Observo meus pacientes na sala de espera, todos hipnotizados por suas pequenas telas luminosas. Ninguém mais conversa, ninguém mais observa o outro. Antigamente, uma sala de espera era uma pequena terapia de grupo, onde se trocavam histórias, receitas de bolo e remédios caseiros. Hoje é um silencioso mosteiro tecnológico, onde cada monge contempla seu próprio universo digital.

Minha avó dizia que "cada cabeça é um mundo". Se isso é verdade, vivemos num multiverso de mais de oito bilhões de realidades paralelas, cada uma com suas próprias leis da física, química e lógica. A Fundação Getulio Vargas (FGV) divulgou estudo recente que coloca o Brasil como campeão de fake news sobre efeitos colaterais de vacinas. O mais curioso, mas não surpreendente, é que os mesmos que divulgam essas mentiras, vendem fórmulas mágicas para combater os falsos efeitos maléficos. A razão humana é elástica como as cuecas, estica-se para acomodar as crenças mais absurdas e os interesses espúrios. Ainda tem gente que cai nessa conversa fiada.

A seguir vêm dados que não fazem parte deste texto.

Lemma rfind_from_char c w rest i :
  c ∉ rest -> rfind_from [c] (w ++ c :: rest) i = Some (i + length w).
Proof.
  revert i. induction w as [|x w IH]; intros i Hc.
  - cbn [app rfind_from]. rewrite rfind_from_absent by done.
    cbn. by rewrite eqc_refl, Nat.add_0_r.
  - cbn [app rfind_from]. rewrite IH by done. f_equal. cbn [length]. lia.
Qed.

Lemma rfind_char c p w rest :
  c ∉ rest ->
  rfind [c] (p ++ w ++ c :: rest) (Z.of_nat (length p))
  = Z.of_nat (length p + length w).
Proof.
  intros Hc. unfold rfind.
  destruct (_ <? _)%Z eqn:E.
  { apply Z.ltb_lt in E. rewrite length_app in E. lia. }
  rewrite index_inside by (rewrite length_app; lia).
  rewrite drop_app_length. by rewrite rfind_from_char.
Qed.

Lemma slice_middle p m q :
  slice (p ++ m ++ q) (Z.of_nat (length p)) (Z.of_nat (length p + length m)) = m.
Proof.
  unfold slice.
  rewrite !index_inside by (rewrite !length_app; lia).
  rewrite drop_app_length.
  replace (length p + length m - length p) with (length m) by lia.
  by rewrite take_app_length.
Qed.

Lemma slice_head p q : slice (p ++ q) 0 (Z.of_nat (length p)) = p.
Proof. apply (slice_middle [] p q). Qed.

Lemma slice_tail p q :
  slice (p ++ q) (Z.of_nat (length p)) (Z.of_nat (length (p ++ q))) = q.
Proof.
  rewrite length_app.
  pose proof (slice_middle p q []) as H. by rewrite !app_nil_r in H.
Qed.
(** * Bin Duty: the rotation schedule and the month grid

    A shallow embedding of the date logic of the Bin Duty component
    (BinDuty.jsx, duty on Thursdays, and its Wednesday variant): the
    calendar utilities, [getAssigneeForDate], the two bounded scans
    [twelveWeeks] and [nextForSelected], and [buildMonthGrid].

    The component computes with the JavaScript [Date] object.  Part I
    embeds the part of ECMA-262 (section 21.4, "Date Objects") that the
    component calls, Part II the component's own functions, line by line;
    Part III names what the properties speak of; the lemmas and theorems
    follow.

    Conventions of the embedding.
    - JavaScript numbers that hold integers are [Z], and
      [Math.round(n / m)] is taken on the exact quotient.  The range limit
      of time values (8.64e15 ms either side of the epoch) and the
      [Invalid Date] that results from leaving it are not represented: a
      date is any integer day.
    - A [Date] is held by its local fields.  What the time zone does to
      them is met only in [getTime].  A local time that the zone skips (the
      gap of a daylight-saving change) is not represented: the constructor
      gives time of day 0, and [setDate] and [setMonth] keep the time of
      day, also where the runtime would move it on by the width of the
      gap.  The calendar day is the same either way, and the properties
      proved of the component speak of calendar days.
    - The [Date] constructor called with a year, a month and a day reads a
      year from 0 to 99 as 1900 to 1999 (ECMA-262, [MakeFullYear]);
      [setDate] and [setMonth] do not.  The embedding keeps the
      difference.
    - [null] and [undefined] are both [None].
    - An array is a [list], [a.push(x)] is [a ++ [x]], and [a[i]] is
      [nth_error]. *)

From Stdlib Require Import ZArith List Lia Bool String Permutation.
Import ListNotations.
Local Open Scope Z_scope.
(** * conda/activate.py: the shell activation engine

    A shallow embedding of [conda/activate.py] (class [_Activator] and its
    helpers) together with the properties of the search-path editor, the
    activation state machine and the command renderer.

    Conventions of the embedding:
    - a Python [str] is a [string] (code points below 256);
    - [self.environ] is a finite map from names to values;
    - a Python [dict] built by the engine is an association list in
      insertion order whose keys are pairwise distinct;
    - a raised exception is the [Raise] branch of [result];
    - everything the module imports from the operating system, from the
      interpreter and from [conda.base.context] is a field of [Host]. *)

From Stdlib Require Import ZArith String Ascii List Lia.
From stdpp Require Import base option list sorting gmap strings pretty.

Local Open Scope string_scope.
Local Open Scope list_scope.
Local Open Scope nat_scope.

(** ** Exceptions and the result monad *)

Inductive exn : Type :=
| ArgumentError (msg : string)
| ActivateHelp
| DeactivateHelp
| GenericHelp (command : string)
| EnvironmentLocationNotFound (prefix : string)
| EnvironmentNameNotFound (name : string)
| AssertionError
| KeyError (key : string)
| IndexError
| ValueError
| TypeError
| CalledProcessError
| NotImplementedError
| IOError.

Inductive result (A : Type) : Type :=
| Ok (a : A)
| Raise (e : exn).
Arguments Ok {A} a.
Arguments Raise {A} e.

Global Instance result_ret : MRet result := λ A a, Ok a.
Global Instance result_bind : MBind result := λ A B f m,
  match m with
  | Ok a => f a
  | Raise e => Raise e
  end.
Global Instance result_fmap : FMap result := λ A B f m,
  match m with
  | Ok a => Ok (f a)
  | Raise e => Raise e
  end.

Definition is_Ok {A} (r : result A) : Prop := ∃ a, r = Ok a.

(** ** Python strings *)

Module PyStr.

(** The double quote, the line feed and the carriage return. *)
Definition dq : string := String "034"%char EmptyString.
Definition nl : string := String "010"%char EmptyString.
Definition cr : string := String "013"%char EmptyString.

Definition is_empty (s : string) : bool :=
  match s with
  | EmptyString => true
  | String _ _ => false
  end.

(** [str.isspace] on the code points below 256. *)
Definition isspace (c : ascii) : bool :=
  let n := nat_of_ascii c in
  ((9 <=? n) && (n <=? 13)) || ((28 <=? n) && (n <=? 32))
  || (n =? 133) || (n =? 160).

Fixpoint lstrip (s : string) : string :=
  match s with
  | EmptyString => EmptyString
  | String c s' => if isspace c then lstrip s' else s
  end.

Fixpoint rstrip (s : string) : string :=
  match s with
  | EmptyString => EmptyString
  | String c s' =>
      match rstrip s' with
      | EmptyString => if isspace c then EmptyString else String c EmptyString
      | r => String c r
      end
  end.

(** [s.strip()] *)
Definition strip (s : string) : string := rstrip (lstrip s).

(** A string made of white space only (the empty string included). *)
Fixpoint blank (s : string) : bool :=
  match s with
  | EmptyString => true
  | String c s' => isspace c && blank s'
  end.

Definition digit_of (c : ascii) : option Z :=
  let n := nat_of_ascii c in
  if (48 <=? n) && (n <=? 57) then Some (Z.of_nat (n - 48)) else None.

(** The digits of an integer literal: decimal digits, single underscores
    allowed between two digits. [prev] tells whether the previous
    character was a digit. *)
Fixpoint int_digits (acc : Z) (prev : bool) (s : string) : option Z :=
  match s with
  | EmptyString => if prev then Some acc else None
  | String c s' =>
      match digit_of c with
      | Some d => int_digits (10 * acc + d)%Z true s'
      | None =>
          if prev && bool_decide (c = "_"%char)
          then int_digits acc false s'
          else None
      end
  end.

(** [int(s)] for a string [s]: [ValueError] unless [s] is, up to
    surrounding white space, an optionally signed decimal literal. *)
Definition int (s : string) : result Z :=
  let body (t : string) : option Z :=
    match t with
    | String "+"%char r => int_digits 0%Z false r
    | String "-"%char r => Z.opp <$> int_digits 0%Z false r
    | _ => int_digits 0%Z false t
    end in
  match body (strip s) with
  | Some n => Ok n
  | None => Raise ValueError
  end.
(* ===== verification/_CoqProject ===== *)
-Q . S2P
Prelude.v
CMachine.v
UnityOutput.v
UnityAssert.v
UnityAssertSpec.v
UnityAssertProps.v
UnityFrame.v
UnityFixture.v
UnityFixtureSpec.v
UnityFixtureProps.v
UnityOptions.v
UnityFloat.v
UnityFloatSpec.v
UnityFormatted.v
UnityMacros.v
TestVerdict.v
ProfTrace.v
ProfTraceProps.v
SpawnStorm.v
SpawnStormProps.v
MallocMt.v
MallocMtProps.v
MicroPython.v
DiskPrefix.v
DiskBench.v
DiskBenchProps.v
MemFrag.v
MemFragProps.v
PollWake.v
PollWakeProps.v
PipeWake.v
PipeWakeProps.v
IrqUnclaimed.v
IrqUnclaimedProps.v
FilePattern.v
BigWrite.v
BigWriteProps.v
ObjCache.v
ObjCacheProps.v
TestMalloc.v
TestMallocProps.v
ArenaAlloc.v
ArenaAllocProps.v
AccuracyRefs.v
MathAccuracy.v
MathAccuracyProps.v
Threads.v
ThreadsProps.v
MutexTests.v
PingPongProps.v
ContendProps.v
ConsumersProps.v
BroadcastsProps.v
SparseTest.v
SparseTestProps.v
(* ===== verification/CMachine.v ===== *)
(** * The machine under the tests

    The C execution model every other file is written in: the target's
    implementation-defined choices, the static storage of the test framework
    (struct UNITY_STORAGE_T, struct UNITY_FIXTURE_T, the pointer store of
    unity_fixture.c), byte-addressed memory, the character output and the
    non-local exit of setjmp/longjmp, as a small state-and-control monad. *)

From S2P Require Import Prelude.

(** ** Implementation-defined choices of the target

    Phoenix-RTOS runs on targets that differ in the signedness of [char]
    (ARM and RISC-V: unsigned; IA-32 and SPARC: signed), in byte order
    (SPARC is big-endian) and in pointer size. Every theorem that does not
    name a target holds for all of them. *)

Class Target := {
  char_signed : bool;
  big_endian : bool;
  pointer_bytes : nat;
  (** address of the static union UnityQuickCompare of unity.c *)
  addr_UnityQuickCompare : Z;
}.

(** The value of a [char] object holding byte [c]. *)
Definition char_val `{Target} (c : Z) : Z := if char_signed then i8 c else u8 c.

(** ** Static storage *)

Abbreviation cstr := (list Z).

(** A [const char*]: null, or a pointer to a terminated string. *)
Abbreviation cstring := (option cstr).

Record UNITY_STORAGE_T := mkUnity {
  TestFile : cstring;
  CurrentTestName : cstring;
  CurrentDetail1 : cstring;
  CurrentDetail2 : cstring;
  CurrentTestLineNumber : Z;
  CurrentAssertionLineNumber : Z;
  NumberOfTests : Z;
  TestFailures : Z;
  TestIgnores : Z;
  CurrentTestFailed : Z;
  CurrentTestIgnored : Z;
}.

Record UNITY_FIXTURE_T := mkFixture {
  Verbose : Z;
  Silent : Z;
  RepeatCount : Z;
  NameFilter : cstring;
  GroupFilter : cstring;
}.

Record PointerPair := mkPointerPair { pointer : Z; old_value : Z }.

Record world := mkWorld {
  Unity : UNITY_STORAGE_T;
  UnityFixture : UNITY_FIXTURE_T;
  pointer_store : list PointerPair;
  pointer_index : Z;
  mem : gmap Z Z;
  (** characters written so far, last one first *)
  stdout : list Z;
}.

Definition set_Unity (f : UNITY_STORAGE_T → UNITY_STORAGE_T) (w : world) : world :=
  mkWorld (f (Unity w)) (UnityFixture w) (pointer_store w) (pointer_index w) (mem w) (stdout w).
Definition set_UnityFixture (f : UNITY_FIXTURE_T → UNITY_FIXTURE_T) (w : world) : world :=
  mkWorld (Unity w) (f (UnityFixture w)) (pointer_store w) (pointer_index w) (mem w) (stdout w).
Definition set_pointers (ps : list PointerPair) (i : Z) (w : world) : world :=
  mkWorld (Unity w) (UnityFixture w) ps i (mem w) (stdout w).
Definition set_mem (m : gmap Z Z) (w : world) : world :=
  mkWorld (Unity w) (UnityFixture w) (pointer_store w) (pointer_index w) m (stdout w).
Definition emit (s : list Z) (w : world) : world :=
  mkWorld (Unity w) (UnityFixture w) (pointer_store w) (pointer_index w) (mem w)
    (rev_append s (stdout w)).

(** The text printed so far, first character first. *)
Definition output (w : world) : list Z := rev (stdout w).

Definition with_TestFile v u := mkUnity v (CurrentTestName u) (CurrentDetail1 u)
  (CurrentDetail2 u) (CurrentTestLineNumber u) (CurrentAssertionLineNumber u)
  (NumberOfTests u) (TestFailures u) (TestIgnores u) (CurrentTestFailed u) (CurrentTestIgnored u).
Definition with_CurrentTestName v u := mkUnity (TestFile u) v (CurrentDetail1 u)
  (CurrentDetail2 u) (CurrentTestLineNumber u) (CurrentAssertionLineNumber u)
  (NumberOfTests u) (TestFailures u) (TestIgnores u) (CurrentTestFailed u) (CurrentTestIgnored u).
Definition with_Details d1 d2 u := mkUnity (TestFile u) (CurrentTestName u) d1 d2
  (CurrentTestLineNumber u) (CurrentAssertionLineNumber u)
  (NumberOfTests u) (TestFailures u) (TestIgnores u) (CurrentTestFailed u) (CurrentTestIgnored u).
Definition with_CurrentTestLineNumber v u := mkUnity (TestFile u) (CurrentTestName u)
  (CurrentDetail1 u) (CurrentDetail2 u) v (CurrentAssertionLineNumber u)
  (NumberOfTests u) (TestFailures u) (TestIgnores u) (CurrentTestFailed u) (CurrentTestIgnored u).
Definition with_CurrentAssertionLineNumber v u := mkUnity (TestFile u) (CurrentTestName u)
  (CurrentDetail1 u) (CurrentDetail2 u) (CurrentTestLineNumber u) v
  (NumberOfTests u) (TestFailures u) (TestIgnores u) (CurrentTestFailed u) (CurrentTestIgnored u).
Definition with_NumberOfTests v u := mkUnity (TestFile u) (CurrentTestName u)
  (CurrentDetail1 u) (CurrentDetail2 u) (CurrentTestLineNumber u) (CurrentAssertionLineNumber u)
  v (TestFailures u) (TestIgnores u) (CurrentTestFailed u) (CurrentTestIgnored u).
Definition with_TestFailures v u := mkUnity (TestFile u) (CurrentTestName u)
  (CurrentDetail1 u) (CurrentDetail2 u) (CurrentTestLineNumber u) (CurrentAssertionLineNumber u)
  (NumberOfTests u) v (TestIgnores u) (CurrentTestFailed u) (CurrentTestIgnored u).
Definition with_TestIgnores v u := mkUnity (TestFile u) (CurrentTestName u)
  (CurrentDetail1 u) (CurrentDetail2 u) (CurrentTestLineNumber u) (CurrentAssertionLineNumber u)
  (NumberOfTests u) (TestFailures u) v (CurrentTestFailed u) (CurrentTestIgnored u).
Definition with_CurrentTestFailed v u := mkUnity (TestFile u) (CurrentTestName u)
  (CurrentDetail1 u) (CurrentDetail2 u) (CurrentTestLineNumber u) (CurrentAssertionLineNumber u)
  (NumberOfTests u) (TestFailures u) (TestIgnores u) v (CurrentTestIgnored u).
Definition with_CurrentTestIgnored v u := mkUnity (TestFile u) (CurrentTestName u)
  (CurrentDetail1 u) (CurrentDetail2 u) (CurrentTestLineNumber u) (CurrentAssertionLineNumber u)
  (NumberOfTests u) (TestFailures u) (TestIgnores u) (CurrentTestFailed u) v.

(** ** The monad

    A computation returns, leaves by longjmp to the last TEST_PROTECT, does
    something the C standard leaves undefined, or exhausts the bound given
    to one of its loops (which the termination theorems rule out). *)

Inductive outcome (A : Type) : Type :=
  | Ret (a : A)
  | Jump
  | Undef
  | OutOfFuel.
Arguments Ret {A} a.
Arguments Jump {A}.
Arguments Undef {A}.
Arguments OutOfFuel {A}.

Definition M (A : Type) : Type := world → outcome A * world.

#[export] Instance M_ret : MRet M := λ A a w, (Ret a, w).
#[export] Instance M_bind : MBind M := λ A B f m w,
  match m w with
  | (Ret a, w') => f a w'
  | (Jump, w') => (Jump, w')
  | (Undef, w') => (Undef, w')
  | (OutOfFuel, w') => (OutOfFuel, w')
  end.

Definition skip : M unit := mret ().
Definition get {A} (f : world → A) : M A := λ w, (Ret (f w), w).
Definition modify (f : world → world) : M unit := λ w, (Ret (), f w).
Definition undefined {A} : M A := λ w, (Undef, w).
Definition out_of_fuel {A} : M A := λ w, (OutOfFuel, w).
Definition of_option {A} (o : option A) : M A :=
  match o with Some a => mret a | None => undefined end.
Definition when (b : bool) (m : M unit) : M unit := if b then m else skip.

(** longjmp(Unity.AbortFrame, 1) *)
Definition TEST_ABORT {A} : M A := λ w, (Jump, w).

(** [if (TEST_PROTECT()) { m }]: setjmp saves this frame in Unity.AbortFrame
    and the block runs; a longjmp out of it resumes after the block. *)
Definition TEST_PROTECT (m : M unit) : M unit := λ w,
  match m w with
  | (Jump, w') => (Ret (), w')
  | r => r
  end.

(** putchar: the argument is converted to [unsigned char]. *)
Definition UNITY_OUTPUT_CHAR (c : Z) : M unit := modify (emit [u8 c]).
Definition UNITY_PRINT_EOL : M unit := UNITY_OUTPUT_CHAR 10.

(** A loop [while (c) { b }] as its step function: [None] leaves the loop. *)
Fixpoint loop {S} (fuel : nat) (step : S → M (option S)) (s : S) : M S :=
  match fuel with
  | O => out_of_fuel
  | S fuel =>
      o ← step s;
      match o with
      | None => mret s
      | Some s' => loop fuel step s'
      end
  end.

(** ** Memory

    Bytes at integer addresses; an access outside the mapped bytes is
    undefined. Multi-byte objects follow the target's byte order. *)

Fixpoint le_combine (l : list Z) : Z :=
  match l with
  | [] => 0
  | b :: l => b + 256 * le_combine l
  end.

Fixpoint le_split (n : nat) (z : Z) : list Z :=
  match n with
  | O => []
  | S n => z mod 256 :: le_split n (z / 256)
  end.

Fixpoint read_bytes (m : gmap Z Z) (a : Z) (n : nat) : option (list Z) :=
  match n with
  | O => Some []
  | S n => b ← m !! a; l ← read_bytes m (a + 1) n; Some (b :: l)
  end.

Fixpoint write_bytes (m : gmap Z Z) (a : Z) (l : list Z) : gmap Z Z :=
  match l with
  | [] => m
  | b :: l => <[a := b]> (write_bytes m (a + 1) l)
  end.

Definition of_bytes `{Target} (l : list Z) : Z := le_combine (if big_endian then rev l else l).
Definition to_bytes `{Target} (n : nat) (z : Z) : list Z :=
  if big_endian then rev (le_split n z) else le_split n z.

Definition read_uint `{Target} (m : gmap Z Z) (a : Z) (n : nat) : option Z :=
  of_bytes <$> read_bytes m a n.

(** Loading an [n]-byte unsigned or signed object. *)
Definition load_uint `{Target} (a : Z) (n : nat) : M Z :=
  m ← get mem; of_option (read_uint m a n).
Definition load_int `{Target} (a : Z) (n : nat) : M Z :=
  v ← load_uint a n; mret (swrap (8 * Z.of_nat n) v).
Definition store_uint `{Target} (a : Z) (n : nat) (v : Z) : M unit :=
  modify (λ w, set_mem (write_bytes (mem w) a (to_bytes n v)) w).

(** The null-terminated string at an address; the walk over a finite memory
    ends, so [S (size m)] steps are always enough. *)
Fixpoint read_cstr (fuel : nat) (m : gmap Z Z) (a : Z) : option cstr :=
  match fuel with
  | O => None
  | S fuel =>
      c ← m !! a;
      if c =? 0 then Some [] else s ← read_cstr fuel m (a + 1); Some (c :: s)
  end.
Definition load_cstring (a : Z) : M cstring :=
  if a =? 0 then mret None
  else m ← get mem; s ← of_option (read_cstr (S (size m)) m a); mret (Some s).

(** ** Laws of the monad used by every proof *)

Lemma bind_Ret {A B} (m : M A) (k : A → M B) w a w' :
  m w = (Ret a, w') → (m ≫= k) w = k a w'.
Proof. intros E. unfold mbind, M_bind. by rewrite E. Qed.

Lemma bind_Jump {A B} (m : M A) (k : A → M B) w w' :
  m w = (Jump, w') → (m ≫= k) w = (Jump, w').
Proof. intros E. unfold mbind, M_bind. by rewrite E. Qed.

Lemma bind_mret {A B} (a : A) (k : A → M B) w : (mret a ≫= k) w = k a w.
Proof. done. Qed.

Lemma bind_assoc {A B C} (m : M A) (k : A → M B) (h : B → M C) w :
  ((m ≫= k) ≫= h) w = (m ≫= λ a, k a ≫= h) w.
Proof. unfold mbind, M_bind. by destruct (m w) as [[] ?]. Qed.

Lemma bind_ext {A B} (m : M A) (k h : A → M B) w :
  (∀ a w', k a w' = h a w') → (m ≫= k) w = (m ≫= h) w.
Proof. intros E. unfold mbind, M_bind. destruct (m w) as [[] ?]; auto. Qed.

Lemma write_bytes_lookup_out l : ∀ m a b, b < a ∨ a + Z.of_nat (length l) ≤ b →
  write_bytes m a l !! b = m !! b.
Proof.
  induction l as [|c l IH]; intros m a b Hb; simpl in *; [done|].
  rewrite lookup_insert_ne by lia. apply IH. lia.
Qed.

(** Reading outside the bytes written. *)
Lemma read_bytes_write_out m a l n b :
  b + Z.of_nat n ≤ a ∨ a + Z.of_nat (length l) ≤ b →
  read_bytes (write_bytes m a l) b n = read_bytes m b n.
Proof.
  revert b. induction n as [|n IH]; intros b Hb; cbn [read_bytes]; [done|].
  rewrite write_bytes_lookup_out by lia.
  destruct n as [|n]; [done|]. rewrite IH by lia. done.
Qed.

Lemma emit_emit s t w : emit t (emit s w) = emit (s ++ t) w.
Proof.
  destruct w; unfold emit; simpl. f_equal.
  rewrite !rev_append_rev, rev_app_distr, app_assoc. done.
Qed.

Lemma emit_nil w : emit [] w = w.
Proof. by destruct w. Qed.

Lemma output_emit s w : output (emit s w) = output w ++ s.
Proof. unfold output, emit; simpl. by rewrite rev_append_rev, rev_app_distr, rev_involutive. Qed.

(** ** Printing computations

    [emits m s]: whatever the state, [m] returns, having only printed [s]. *)

Definition emits (m : M unit) (s : list Z) : Prop := ∀ w, m w = (Ret (), emit s w).

Lemma emits_skip : emits skip [].
Proof. intros w. by rewrite emit_nil. Qed.

Lemma emits_char c : emits (UNITY_OUTPUT_CHAR c) [u8 c].
Proof. done. Qed.

Lemma emits_EOL : emits UNITY_PRINT_EOL [10].
Proof. done. Qed.

Lemma emits_seq m k s t : emits m s → emits k t → emits (m ;; k) (s ++ t).
Proof.
  intros Hm Hk w. rewrite (bind_Ret _ _ _ _ _ (Hm w)), Hk. by rewrite emit_emit.
Qed.

Lemma emits_when (b : bool) m s : emits m s → emits (when b m) (if b then s else []).
Proof. intros H. destruct b; [done | apply emits_skip]. Qed.

Lemma emits_if (b : bool) m k s t :
  emits m s → emits k t → emits (if b then m else k) (if b then s else t).
Proof. by destruct b. Qed.

Lemma emits_bind m s {B} (k : () → M B) w : emits m s → (m ≫= k) w = k () (emit s w).
Proof. intros H. by rewrite (bind_Ret _ _ _ _ _ (H w)). Qed.

Create HintDb emits discriminated.
#[export] Hint Constants Opaque : emits.
#[export] Hint Resolve int64_i64 uint64_u64 uint64_u32 : emits.
#[export] Hint Extern 1 (int64 _) => assumption || (unfold int64 in *; lia) : emits.
#[export] Hint Extern 1 (uint64 _) => assumption || (unfold uint64 in *; lia) : emits.
#[export] Hint Resolve emits_skip emits_char emits_EOL emits_seq emits_when emits_if : emits.

(** Closes an [emits] goal up to the shape of the text. *)
Ltac emits_tac :=
  match goal with
  | |- emits ?m ?t =>
      let H := fresh in
      eassert (H : emits m _) by (eauto 50 with emits);
      let e := fresh in
      enough (e : t = _) by (rewrite e; exact H);
      clear H; try reflexivity
  end.

(** ** Concrete targets and the initial state *)

(** A target for the witnesses: 64-bit little-endian with unsigned char. *)
Definition aarch64 : Target :=
  {| char_signed := false; big_endian := false; pointer_bytes := 8;
     addr_UnityQuickCompare := 4096 |}.
(** A 32-bit big-endian target with signed char. *)
Definition sparcv8leon : Target :=
  {| char_signed := true; big_endian := true; pointer_bytes := 4;
     addr_UnityQuickCompare := 4096 |}.

(** The state before main: zero-initialised statics, nothing printed. *)
Definition initial_world : world :=
  mkWorld (mkUnity None None None None 0 0 0 0 0 0 0) (mkFixture 0 0 0 None None)
    (repeat (mkPointerPair 0 0) 5) 0 ∅ [].

Definition UnityAssertEqualIntArray (expected actual num_elements : Z) (msg : cstring)
    (lineNumber : Z) (style : UNITY_DISPLAY_STYLE_T) (flags : UNITY_FLAGS_T) : M unit :=
  RETURN_IF_FAIL_OR_IGNORE;;
  when (num_elements =? 0) (UnityPrintPointlessAndBail lineNumber msg);;
  if expected =? actual then skip
  else
    null ← UnityIsOneArrayNull expected actual lineNumber msg;
    when null (UNITY_PRINT_EOL;; UNITY_FAIL_AND_BAIL);;
    equal_int_array_loop num_elements msg lineNumber style flags (Z.to_nat num_elements)
      expected actual.

Definition UnityAssertNumbersArrayWithin (delta expected actual num_elements : Z) (msg : cstring)
    (lineNumber : Z) (style : UNITY_DISPLAY_STYLE_T) (flags : UNITY_FLAGS_T) : M unit :=
  RETURN_IF_FAIL_OR_IGNORE;;
  when (num_elements =? 0) (UnityPrintPointlessAndBail lineNumber msg);;
  if expected =? actual then skip
  else
    null ← UnityIsOneArrayNull expected actual lineNumber msg;
    when null (UNITY_PRINT_EOL;; UNITY_FAIL_AND_BAIL);;
    numbers_array_within_loop num_elements msg lineNumber style flags delta
      (Z.to_nat num_elements) expected actual.

(** ** Strings *)

(** The comparison loop of UnityAssertEqualString: walks both strings up to
    the longer terminator and stops at the first difference. *)
Fixpoint strings_differ (expected actual : cstr) : bool :=
  match expected, actual with
  | [], [] => false
  | c :: expected, d :: actual =>
      if negb (char_val c =? char_val d) then true else strings_differ expected actual
  | _, _ => true
  end.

Somos também especialistas em complicar o simples. Inventamos burocracias kafkianas, transformamos o ato de comprar um pão em uma operação que exige senhas, aplicativos e cartões de fidelidade. Criamos dietas mirabolantes quando bastaria comer menos e melhor.
Como médico, vejo diariamente o corpo humano em sua vulnerabilidade. Como cronista, observo a alma humana em suas contradições. Ambos são igualmente fascinantes e misteriosos. O baço e o ego, o fígado e a vaidade, os pulmões e a ambição - órgãos físicos e metafísicos que compõem essa estranha criatura chamada ser humano.

Talvez a maior esquisitice seja nossa obsessão por normalidade. Queremos ser únicos e iguais, diferentes e aceitos, originais e compreendidos. Gastamos energia tentando nos encaixar em moldes que nós mesmos criamos e depois nos queixamos de falta de autenticidade.

No fim, somos todos esquisitos à nossa maneira. O normal é apenas o estranho que se tornou comum pelo hábito. Como dizia meu velho professor de medicina que nos deixou muito cedo, Antônio Cândido: "Normal é um ajuste na máquina de fazer exames". Ou, parafraseando Guimarães Rosa, colega de profissão e conterrâneo ilustre: normal é quase nada.

Talvez a verdadeira sabedoria esteja em aceitar nossas pequenas loucuras, nossas idiossincrasias, nossas manias peculiares. Em reconhecer que o mundo é esquisito porque nós o fizemos assim, à nossa imagem e semelhança.

E enquanto isso, continuaremos escolhendo laranjas como se fossem decisões de vida ou morte, verificando três vezes se a porta está trancada e usando cuecas que comportem o nobre conteúdo de forma arejada e confortável. Porque no grande teatro do absurdo que é a existência humana, cada um representa seu papel com a seriedade cômica que a vida merece.

Afinal, como diria minha velha terapeuta de sobrenome Brasil: "Se não podemos ser normais, sejamos pelo menos interessantes". E neste quesito, pelo menos como objeto de estudo, temos sido bem-sucedidos.